(** * Token masking and nearest-neighbour matching of [util/utils.py]

    A shallow embedding of the index utilities ([expand_index_like],
    [get_at_index], [set_at_index], [mask_at_index]), of the mask generator
    [random_token_mask] and of [nearest_neighbors], followed by the
    properties the specification states about them.

    Tensors are nested lists carrying their shape; indices are integers
    ([Z]), as an int64 tensor may hold negative entries; floating-point
    values are rationals ([Q]) where they are compared or rounded, and an
    arbitrary carrier where they are only moved around.  Calls into the
    tensor library that can raise return a [result].

    The second part of the definitions embeds more of the file:
    [repeat_token] and [prepend_class_token], the batch shuffles and their
    distributed forms, [get_params_groups], [generation_mask], [rand_bbox],
    [cosine_scheduler], [patchify] and [multicropwrapper]; their properties
    follow those of the specification. *)

From Stdlib Require Import ZArith QArith Qround Qminmax Qcanon Lia Lqa.
From Stdlib Require String.
Import String.StringSyntax.
Delimit Scope string_scope with string.
From stdpp Require Import base tactics option list sorting.

(** Lists are mapped over with stdpp's [fmap], whose lemmas the proofs
    use. *)
Abbreviation map := (@fmap list list_fmap _ _) (only parsing).

(** ** Errors *)

Inductive error : Type :=
| ShapeMismatch
| IndexOutOfRange
| InvalidParameter.

Inductive result (A : Type) : Type :=
| Ok (a : A)
| Err (e : error).

Arguments Ok {A} a.
Arguments Err {A} e.

#[global] Instance result_bind : MBind result := λ A B k m,
  match m with
  | Ok a => k a
  | Err e => Err e
  end.

(** [traverse f l] runs [f] on every element from left to right and stops
    at the first error. *)
Fixpoint traverse {A B : Type} (f : A → result B) (l : list A) : result (list B) :=
  match l with
  | [] => Ok []
  | a :: l' => b ← f a; bs ← traverse f l'; Ok (b :: bs)
  end.

(** [traverse2 f l1 l2] walks two lists in step; it stops with the shorter
    one. *)
Fixpoint traverse2 {A B C : Type} (f : A → B → result C)
    (l1 : list A) (l2 : list B) : result (list C) :=
  match l1, l2 with
  | a :: l1', b :: l2' => c ← f a b; cs ← traverse2 f l1' l2'; Ok (c :: cs)
  | _, _ => Ok []
  end.

(** ** Tensors *)

(** A rank-2 tensor of shape [(nrows, ncols)]. *)
Record tensor2 (A : Type) : Type := T2 {
  nrows : nat;
  ncols : nat;
  data2 : list (list A)
}.

Arguments T2 {A} nrows ncols data2.
Arguments nrows {A} t.
Arguments ncols {A} t.
Arguments data2 {A} t.

(** A rank-3 tensor of shape [(dimB, dimL, dimD)]: batch, position,
    feature. *)
Record tensor3 (A : Type) : Type := T3 {
  dimB : nat;
  dimL : nat;
  dimD : nat;
  data3 : list (list (list A))
}.

Arguments T3 {A} dimB dimL dimD data3.
Arguments dimB {A} t.
Arguments dimL {A} t.
Arguments dimD {A} t.
Arguments data3 {A} t.

Definition shaped2 {A : Type} (n m : nat) (x : list (list A)) : Prop :=
  length x = n ∧ Forall (λ r, length r = m) x.

Definition shaped3 {A : Type} (n m d : nat) (x : list (list (list A))) : Prop :=
  length x = n ∧ Forall (shaped2 m d) x.

(** [t] is a well-formed tensor of shape [(n, m)]. *)
Definition has_shape2 {A : Type} (t : tensor2 A) (n m : nat) : Prop :=
  nrows t = n ∧ ncols t = m ∧ shaped2 n m (data2 t).

(** [t] is a well-formed tensor of shape [(n, m, d)]. *)
Definition has_shape3 {A : Type} (t : tensor3 A) (n m d : nat) : Prop :=
  dimB t = n ∧ dimL t = m ∧ dimD t = d ∧ shaped3 n m d (data3 t).

(** Element access, [None] outside the tensor. *)
Definition at2 {A : Type} (t : tensor2 A) (b k : nat) : option A :=
  data2 t !! b ≫= (.!! k).

Definition row3 {A : Type} (t : tensor3 A) (b p : nat) : option (list A) :=
  data3 t !! b ≫= (.!! p).

Definition at3 {A : Type} (t : tensor3 A) (b p d : nat) : option A :=
  row3 t b p ≫= (.!! d).

(** ** Python slices and [int] *)

(** The position a slice bound [n] denotes in a sequence of length [len]:
    negative bounds count from the end, and the result is clipped to
    [0 .. len]. *)
Definition slice_bound (len : nat) (n : Z) : nat :=
  Z.to_nat (if (n <? 0)%Z then Z.max 0 (Z.of_nat len + n) else Z.min n (Z.of_nat len)).

(** [l[:n]] *)
Definition slice_to {A : Type} (n : Z) (l : list A) : list A :=
  take (slice_bound (length l) n) l.

(** [l[n:]] *)
Definition slice_from {A : Type} (n : Z) (l : list A) : list A :=
  drop (slice_bound (length l) n) l.

(** [int(x)] truncates towards zero. *)
Definition py_int (x : Q) : Z := (Qnum x ÷ Zpos (Qden x))%Z.

(** ** Sorting indices *)

Definition key_at (keys : list Q) (i : nat) : Q := nth i keys 0%Q.

(** [i] may stand before [j] when the keys are put in ascending order. *)
Definition ascending (keys : list Q) (i j : nat) : Prop :=
  (key_at keys i <= key_at keys j)%Q.

(** The contract of [torch.argsort] on one row: the result lists every
    position once and the keys read through it never decrease.  The order
    of positions with equal keys is left open, as it is by the library
    unless [stable=True] is passed. *)
Definition argsort_of (keys : list Q) (p : list nat) : Prop :=
  p ≡ₚ seq 0 (length keys) ∧ StronglySorted (ascending keys) p.

Definition argsort_contract (argsort : list Q → list nat) : Prop :=
  ∀ keys, argsort_of keys (argsort keys).

(** A sort that keeps positions with equal keys in their original order:
    [insert_by keys i p] puts [i] in front of the first position of [p]
    whose key is not smaller. *)
Fixpoint insert_by (keys : list Q) (i : nat) (p : list nat) : list nat :=
  match p with
  | [] => [i]
  | j :: p' =>
      if Qle_bool (key_at keys i) (key_at keys j) then i :: p
      else j :: insert_by keys i p'
  end.

Definition stable_argsort (keys : list Q) : list nat :=
  foldr (insert_by keys) [] (seq 0 (length keys)).

(** [i] stands before [j] in the stable ascending order: its key is
    smaller, or the keys are equal and [i] is the earlier position. *)
Definition first_before (keys : list Q) (i j : nat) : Prop :=
  (key_at keys i <= key_at keys j)%Q ∧
  ((key_at keys j <= key_at keys i)%Q → i < j).

(** ** [random_token_mask] *)

(** [noise[:, 0] = v] *)
Definition set_column0 {A : Type} (v : A) (t : tensor2 A) : tensor2 A :=
  T2 (nrows t) (ncols t) (map (λ row, <[0 := v]> row) (data2 t)).

(** [torch.argsort(noise, dim=1)] for an [argsort] of rows. *)
Definition torch_argsort (argsort : list Q → list nat) (t : tensor2 Q) : tensor2 Z :=
  T2 (nrows t) (ncols t) (map (λ row, map Z.of_nat (argsort row)) (data2 t)).

(** [t[:, :n]] *)
Definition columns_to {A : Type} (n : Z) (t : tensor2 A) : tensor2 A :=
  T2 (nrows t) (slice_bound (ncols t) n) (map (slice_to n) (data2 t)).

(** [t[:, n:]] *)
Definition columns_from {A : Type} (n : Z) (t : tensor2 A) : tensor2 A :=
  T2 (nrows t) (ncols t - slice_bound (ncols t) n) (map (slice_from n) (data2 t)).

(** [random_token_mask(size, mask_ratio, mask_class_token)].  The random
    source is explicit: [noise] is the tensor [torch.rand(batch_size,
    sequence_length)] draws, of that shape and with entries in [[0, 1)].
    [argsort] is the row sort behind [torch.argsort]. *)
Definition random_token_mask (argsort : list Q → list nat)
    (size : nat * nat) (mask_ratio : Q) (mask_class_token : bool)
    (noise : tensor2 Q) : tensor2 Z * tensor2 Z :=
  let '(batch_size, sequence_length) := size in
  let num_keep := py_int (inject_Z (Z.of_nat sequence_length) * (1 - mask_ratio)) in
  let '(noise, num_keep) :=
    if negb mask_class_token && (0 <? sequence_length)
    then (set_column0 (-1)%Q noise, Z.max 1 num_keep)
    else (noise, num_keep) in
  let indices := torch_argsort argsort noise in
  let idx_keep := columns_to num_keep indices in
  let idx_mask := columns_from num_keep indices in
  (idx_keep, idx_mask).

(** What [torch.rand(n, m)] may return. *)
Definition uniform_draw (n m : nat) (noise : tensor2 Q) : Prop :=
  has_shape2 noise n m ∧
  Forall (Forall (λ x, (0 <= x)%Q ∧ (x < 1)%Q)) (data2 noise).

(** ** Index utilities *)

(** [t.unsqueeze(-1)] *)
Definition unsqueeze_last {A : Type} (t : tensor2 A) : tensor3 A :=
  T3 (nrows t) (ncols t) 1 (map (map (λ x, [x])) (data2 t)).

(** [t.expand(-1, -1, dim)]: a last dimension of size one is repeated
    [dim] times; a last dimension that already has size [dim] is kept; any
    other size is refused. *)
Definition expand_vec {A : Type} (dim : nat) (v : list A) : result (list A) :=
  match v with
  | [x] => Ok (replicate dim x)
  | _ => if length v =? dim then Ok v else Err ShapeMismatch
  end.

Definition expand_last {A : Type} (dim : nat) (t : tensor3 A) : result (tensor3 A) :=
  if (dimD t =? 1) || (dimD t =? dim) then
    out ← traverse (traverse (expand_vec dim)) (data3 t);
    Ok (T3 (dimB t) (dimL t) dim out)
  else Err ShapeMismatch.

Definition expand_index_like {A : Type} (index : tensor2 Z) (tokens : tensor3 A)
    : result (tensor3 Z) :=
  let dim := dimD tokens in
  expand_last dim (unsqueeze_last index).

(** An index [i] addresses a dimension of size [len]. *)
Definition in_range (len : nat) (i : Z) : bool :=
  (0 <=? i)%Z && (i <? Z.of_nat len)%Z.

(** [torch.gather(input, 1, index)]:
    [out[b][k][d] = input[b][index[b][k][d]][d]].  The index may be smaller
    than the input in the batch and feature dimensions, not larger; an
    entry outside [[0, input.size(1))] raises. *)
Fixpoint gather_vec {A : Type} (len : nat) (rows : list (list A)) (d : nat)
    (idx : list Z) : result (list A) :=
  match idx with
  | [] => Ok []
  | i :: idx' =>
      x ← (if in_range len i then
             match rows !! Z.to_nat i ≫= (.!! d) with
             | Some x => Ok x
             | None => Err ShapeMismatch
             end
           else Err IndexOutOfRange);
      xs ← gather_vec len rows (S d) idx';
      Ok (x :: xs)
  end.

Definition gather {A : Type} (input : tensor3 A) (index : tensor3 Z)
    : result (tensor3 A) :=
  if (dimB index <=? dimB input) && (dimD index <=? dimD input) then
    out ← traverse2 (λ rows idxs, traverse (gather_vec (dimL input) rows 0) idxs)
                    (data3 input) (data3 index);
    Ok (T3 (dimB index) (dimL index) (dimD index) out)
  else Err ShapeMismatch.

Definition get_at_index {A : Type} (tokens : tensor3 A) (index : tensor2 Z)
    : result (tensor3 A) :=
  index ← expand_index_like index tokens;
  gather tokens index.

(** What [torch.scatter] writes: a tensor of values, or one scalar for
    every slot. *)
Inductive source (A : Type) : Type :=
| Values (t : tensor3 A)
| Fill (x : A).

Arguments Values {A} t.
Arguments Fill {A} x.

(** [rows[p][d] = x] *)
Definition write_at {A : Type} (p d : nat) (x : A) (rows : list (list A))
    : list (list A) :=
  alter (<[d := x]>) p rows.

(** [torch.scatter(input, 1, index, src)]: a copy of [input] in which
    [out[b][index[b][k][d]][d] = src[b][k][d]], the slots of [index] taken
    in row-major order.  The index may be smaller than the input in the
    batch and feature dimensions and than the source in all three. *)
Fixpoint scatter_vec {A : Type} (len : nat) (d : nat) (idx : list Z) (vals : list A)
    (rows : list (list A)) : result (list (list A)) :=
  match idx, vals with
  | [], _ => Ok rows
  | i :: idx', x :: vals' =>
      if in_range len i
      then scatter_vec len (S d) idx' vals' (write_at (Z.to_nat i) d x rows)
      else Err IndexOutOfRange
  | _ :: _, [] => Err ShapeMismatch
  end.

Fixpoint scatter_rows {A : Type} (len : nat) (idxs : list (list Z))
    (vals : list (list A)) (rows : list (list A)) : result (list (list A)) :=
  match idxs, vals with
  | [], _ => Ok rows
  | idx :: idxs', v :: vals' =>
      rows' ← scatter_vec len 0 idx v rows;
      scatter_rows len idxs' vals' rows'
  | _ :: _, [] => Err ShapeMismatch
  end.

Fixpoint scatter_batches {A : Type} (len : nat) (idxss : list (list (list Z)))
    (valss : list (list (list A))) (input : list (list (list A)))
    : result (list (list (list A))) :=
  match idxss, valss, input with
  | [], _, _ => Ok input
  | idxs :: idxss', vals :: valss', rows :: input' =>
      rows' ← scatter_rows len idxs vals rows;
      out ← scatter_batches len idxss' valss' input';
      Ok (rows' :: out)
  | _ :: _, _, _ => Err ShapeMismatch
  end.

(** The values a source provides for the slots of [index]. *)
Definition source_data {A : Type} (index : tensor3 Z) (src : source A)
    : list (list (list A)) :=
  match src with
  | Values t => data3 t
  | Fill x => map (map (map (λ _, x))) (data3 index)
  end.

Definition source_covers {A : Type} (index : tensor3 Z) (src : source A) : bool :=
  match src with
  | Values t =>
      (dimB index <=? dimB t) && (dimL index <=? dimL t) && (dimD index <=? dimD t)
  | Fill _ => true
  end.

************

Everything above from the line with "unless [stable=True] is passed. *)" to the line with "(** [i] stands", both included, must be repeated exactly, and nothing outside that range.

▶ _Answer to this exercise_:
    unless [stable=True] is passed. *)
Definition argsort_of (keys : list Q) (p : list nat) : Prop :=
  p ≡ₚ seq 0 (length keys) ∧ StronglySorted (ascending keys) p.

Definition argsort_contract (argsort : list Q → list nat) : Prop :=
  ∀ keys, argsort_of keys (argsort keys).

(** A sort that keeps positions with equal keys in their original order:
    [insert_by keys i p] puts [i] in front of the first position of [p]
    whose key is not smaller. *)
Fixpoint insert_by (keys : list Q) (i : nat) (p : list nat) : list nat :=
  match p with
  | [] => [i]
  | j :: p' =>
      if Qle_bool (key_at keys i) (key_at keys j) then i :: p
      else j :: insert_by keys i p'
  end.

Definition stable_argsort (keys : list Q) : list nat :=
  foldr (insert_by keys) [] (seq 0 (length keys)).

(** [i] stands before [j] in the stable ascending order: its key is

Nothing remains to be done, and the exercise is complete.